A journey through the history of the craziest means of transport ever designed. Here’s how we might have moved.
THE CRAZIEST MEANS of TRANSPORT ever designed
#1 The pneumatic tube propelled by a huge fan
At the end of the 1800s, based on a project by inventor and publisher Alfred Beach, the first subway in the United States was built in New York . Based on the idea of the pneumatic railway, Beach’s small tunnel under Broadway, covering a stretch of 95 meters, was used as a means of demonstration for 3 years.
To make it work, a massive fan (nicknamed the Western Tornado) propelled the car carrying the passengers in transit.
Despite selling around 400,000 tickets during the first two weeks, plans to extend the line for 8 km as far as Central Park failed to secure the necessary permits and funding.
#2 The moving sidewalk, the forerunner of “treadmills””
In 1890, the engineer Max Schmidt presented the first mobile walkway at the Chicago World’s Fair. The walkway consisted of three concentric rings, the first stationary, the second moving at 4 km/h and the third at 8 km/h, an arrangement that allowed walkers to adjust to each speed before moving to the next.
New York officials were so enthusiastic that they proposed several walkway schemes throughout the city, including one over the Brooklyn Bridge and another along Broadway. However, it was only 50 years later that the first “moving walkways” were installed at airports and stations.
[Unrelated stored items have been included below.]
(** The schema theorem on the malformed example. *)
Lemma malformed_field_witness :
  let fc := malformed_collection 25000%Z 40000%Z in
  let w := example_world fc in
  let w' := (st_trans_sup_ha area_model no_faults predios "Sup_ha" 8 2 w).2 in
  let field_obj := attribute_field "SUP_HA" ft_String 0 0 20 in
  exists fc' pre post,
    catalog w' !! predios = Some fc'
    /\ fc_fields fc = pre ++ field_obj :: post
    /\ fc_fields fc'
       = FID_field :: Shape_field ::
         List.filter survives pre
         ++ target_field "Sup_ha" 8 2 :: List.filter survives post
    /\ well_formed (target_field "Sup_ha" 8 2) 8 2 = true
    /\ length (fc_rows fc') = length (fc_rows fc).
Proof.
  intros fc w w' field_obj. subst w'.
  apply (malformed_field_is_rebuilt_in_order area_model no_faults predios
           "Sup_ha" 8 2 w _ fc field_obj).
  - vm_compute. reflexivity.
  - apply (bool_decide_unpack _). vm_compute. exact I.
  - vm_compute. reflexivity.
  - vm_compute. reflexivity.
  - vm_compute. reflexivity.
  - apply run_pair. vm_compute. reflexivity.
Defined.
(** The microseconds of a float with bits behind the point. *)
Lemma timedelta_of_seconds_near (m k : positive) :
  Zpos m < 2 ^ 53 -> Zpos k <= 1074 -> Zpos m / 2 ^ Zpos k < 2 ^ 31 ->
  exists td : timedelta,
    timedelta_of_seconds (S754_finite false m (Zneg k)) = Ok td
    /\ 0 <= delta_to_microseconds td < 2 ^ 52
    /\ 2 ^ 33 * Z.abs (delta_to_microseconds td * 2 ^ Zpos k
                       - 1000000 * Zpos m)
       <= (2 ^ 32 + 1) * 2 ^ Zpos k.
Proof.
  intros Hm Hk Hq.
  assert (Hpk : 0 < 2 ^ Zpos k) by (apply Z.pow_pos_nonneg; lia).
  pose proof (Z.div_mod (Zpos m) (2 ^ Zpos k) ltac:(lia)) as Hdm.
  pose proof (Z.mod_pos_bound (Zpos m) (2 ^ Zpos k) Hpk) as Hrb.
  assert (Hq0 : 0 <= Zpos m / 2 ^ Zpos k) by (apply Z.div_pos; lia).
  destruct (modf_exact m k Hm Hk)
    as [Hint [[Hrem Hfrac]|(Hrem & mf & j & Hj & Hfrac & Hv & Hb)]].
  - (* no bits behind the point are set *)
    unfold timedelta_of_seconds, accum_seconds.
    change (int_of_float (S754_finite false m (Zneg k)))
      with (Ok (int_part (S754_finite false m (Zneg k)))).
    unfold bind. rewrite Hfrac, Hint. cbn [is_zero round_leftover].
    rewrite Z.add_0_r.
    set (q := Zpos m / 2 ^ Zpos k) in *.
    destruct (microseconds_to_delta_small (q * us_per_second))
      as (td & Htd & HT); [unfold us_per_second; lia|].
    exists td. split; [exact Htd|]. rewrite HT. unfold us_per_second.
    split; [lia|].
    replace (q * 1000000 * 2 ^ Zpos k - 1000000 * Zpos m) with 0 by lia.
    simpl Z.abs. lia.
  - set (q := Zpos m / 2 ^ Zpos k) in *.
    set (r := Zpos m mod 2 ^ Zpos k) in *.
    replace (Zneg k - j) with (- Zpos k - j) in Hfrac by lia.
    destruct (fmul_us_error mf r (Zpos k) j ltac:(lia) ltac:(lia) Hj Hv Hb)
      as (R & a & Hmul & Ha & Haj & HR & Herr).
    destruct (modf_exact R a HR ltac:(lia)) as [HI _].
    unfold timedelta_of_seconds, accum_seconds.
    change (int_of_float (S754_finite false m (Zneg k)))
      with (Ok (int_part (S754_finite false m (Zneg k)))).
    unfold bind. rewrite Hfrac, Hint. cbn [is_zero]. fold q.
    rewrite Hmul, HI.
    set (I := Zpos R / 2 ^ Zpos a).
    destruct (round_leftover_error (q * us_per_second + I) R a HR ltac:(lia))
      as (rho & -> & Hrho & Hle).
    set (rem := Zpos R mod 2 ^ Zpos a) in *.
    set (A := 2 ^ Zpos a) in *.
    set (N := 2 ^ (33 + Zpos k + j - Zpos a)) in *.
    set (S := 2 ^ (33 + j)).
    assert (HA : 2 ^ 32 <= A) by (apply Z.pow_le_mono_r; lia).
    assert (HN : 0 < N) by (apply Z.pow_pos_nonneg; lia).
    assert (HS : 0 < S) by (apply Z.pow_pos_nonneg; lia).
    assert (HD : A * N = 2 ^ Zpos k * S).
    { unfold A, N, S. rewrite <- !Z.pow_add_r by lia. f_equal. lia. }
    assert (HP : 1000000 * 2 ^ 33 * Zpos mf = 1000000 * r * S).
    { rewrite Hv. unfold S. rewrite Z.pow_add_r by lia. ring. }
    rewrite HP in Herr.
    assert (HRI : Zpos R = I * A + rem).
    { unfold I, rem, A.
      pose proof (Z.div_mod (Zpos R) (2 ^ Zpos a)
                    ltac:(apply Z.pow_nonzero; lia)). lia. }
    assert (Hremb : 0 <= rem < A)
      by (apply Z.mod_pos_bound; unfold A; apply Z.pow_pos_nonneg; lia).
    assert (HI0 : 0 <= I) by (apply Z.div_pos; [lia | unfold A in *; lia]).
    assert (HAN : 0 < A * N) by (apply Z.mul_pos_pos; lia).
    assert (HIhi : I <= 1000000).
    { assert (H1 : I * A * N <= Zpos R * N)
        by (apply Z.mul_le_mono_nonneg_r; lia).
      assert (H2 : Zpos R * N <= 1000000 * r * S + N) by lia.
      assert (H3 : r * S < 2 ^ Zpos k * S)
        by (apply Z.mul_lt_mono_pos_r; lia).
      assert (H4 : 1 * N <= A * N)
        by (apply Z.mul_le_mono_nonneg_r; lia).
      rewrite <- HD in H3.
      assert (H5 : I * (A * N) < (1000000 + 1) * (A * N)).
      { replace (I * (A * N)) with (I * A * N) by ring.
        replace (1000000 * r * S) with (1000000 * (r * S)) in H2 by ring.
        lia. }
      apply Z.mul_lt_mono_pos_r in H5; lia. }
    set (T := q * us_per_second + I + rho).
    assert (HT : 0 <= T < 2 ^ 52) by (unfold T, us_per_second; lia).
    destruct (microseconds_to_delta_small T HT) as (td & Htd & HTd).
    exists td. split; [exact Htd|]. rewrite HTd. split; [exact HT|].
    assert (Hkey : (T * 2 ^ Zpos k - 1000000 * Zpos m) * S
                   = (Zpos R * N - 1000000 * r * S)
                     + (rho * A - rem) * N).
    { transitivity ((I + rho) * (2 ^ Zpos k * S) - 1000000 * r * S).
      - unfold T, us_per_second. rewrite Hdm at 1. fold q r. ring.
      - rewrite <- HD, HRI. ring. }
    set (X := T * 2 ^ Zpos k - 1000000 * Zpos m) in *.
    assert (Hb1 : 2 * (Z.abs (rho * A - rem) * N) <= A * N).
    { replace (2 * (Z.abs (rho * A - rem) * N))
        with (2 * Z.abs (rho * A - rem) * N) by ring.
      apply Z.mul_le_mono_nonneg_r; lia. }
    assert (Hbound : 2 * (Z.abs X * S) <= N + A * N).
    { rewrite <- (Z.abs_eq S) at 1 by lia.
      rewrite <- Z.abs_mul, Hkey.
      pose proof (Z.abs_triangle (Zpos R * N - 1000000 * r * S)
                    ((rho * A - rem) * N)) as Htri.
      rewrite (Z.abs_mul (rho * A - rem) N), (Z.abs_eq N) in Htri by lia.
      lia. }
    assert (HNS : 2 ^ 32 * N <= A * N)
      by (apply Z.mul_le_mono_nonneg_r; lia).
    assert (Hfin : 2 ^ 33 * Z.abs X * S <= (2 ^ 32 + 1) * 2 ^ Zpos k * S).
    { replace (2 ^ 33 * Z.abs X * S) with (2 ^ 32 * (2 * (Z.abs X * S)))
        by (change (2 ^ 33) with (2 ^ 32 * 2); ring).
      replace ((2 ^ 32 + 1) * 2 ^ Zpos k * S)
        with ((2 ^ 32 + 1) * (A * N)) by (rewrite HD; ring).
      change (2 ^ 32) with 4294967296 in *. lia. }
    apply Z.mul_le_mono_pos_r in Hfin; [exact Hfin | exact HS].
Qed.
#3 The gyroscopic monorail
Irish-born Australian engineer Louis Brennan’s unique concept for a new railway could have been one of the inventions of the century.
On 10 November 1909, he first demonstrated a small model of his gyroscopic monorail in the grounds of his home in the United Kingdom. His vehicle was balanced by two counter rotating vertical gyroscopes mounted side by side. On the occasion of the Japan-British Exhibition in London, the inventor demonstrated the monorail again. This time the monorail carried 50 passengers around a circular track at a speed of over 30 km/h. The project was abandoned almost immediately due to the high costs required to finance it.
#4 Aérotrain: France’s high-speed, land-based hovercraft designed to travel at 400 km/h
The Aérotrain was intended to be France’s first high-speed vehicle. Developed in five prototypes around 1965, it was a turbocharged “hovertrain” that featured the comfort and speed of a magnetic levitation train, without the technical complexity and expense. The I-80 HV, the updated version of earlier models, also managed to set the world speed record of 430.4 km/h for hovercraft vehicles on land. Unfortunately, the invention was unsuccessful and the French government chose to adopt the TGV as its high-speed rail network.
#5 The ICBM to transport American soldiers
Ithacus was a 6,400-ton colossus. Standing 64 meters tall, it was powered by eight hydrogen tanks designed in 1966 during the Cold War. It was ostensibly developed to reduce the need for US military bases abroad, given that the ICBM had a cargo capacity that would enable it to carry a battalion of 1,200 troops. However, it never saw the light because it required a custom launch pad and fresh supplies of hydrogen to ensure its return to its home base.
#6 Transit Elevated Bus, the first elevated bus in the world capable of running on tracks
The Transit Elevated Bus was to have been the first elevated bus in the world capable of running on tracks. According to the designers, who conceived the project in 2000, the idea was to link four carriages to create a mega-train capable of carrying 1,600 passengers. Although it seemed set to revolutionize the world of public transport, following the road test in 2016, accusations of financial fraud resulted in the abandonment of the project.
#7 The Space Elevator, an inexpensive alternative to rockets
One of the most futuristic and utopian means of transport ever designed is the space elevator. In order to work, the elevator would require a cable measuring at least three times the diameter of the Earth, above geostationary orbit, with a counterweight at the top capable of reducing the force of gravity thanks to the centrifugal force of rotation in sync with the Earth.
Designed as a more economic alternative to spacecraft transporting goods and people into space, at the moment adding a space elevator ride to your bucket list might be premature.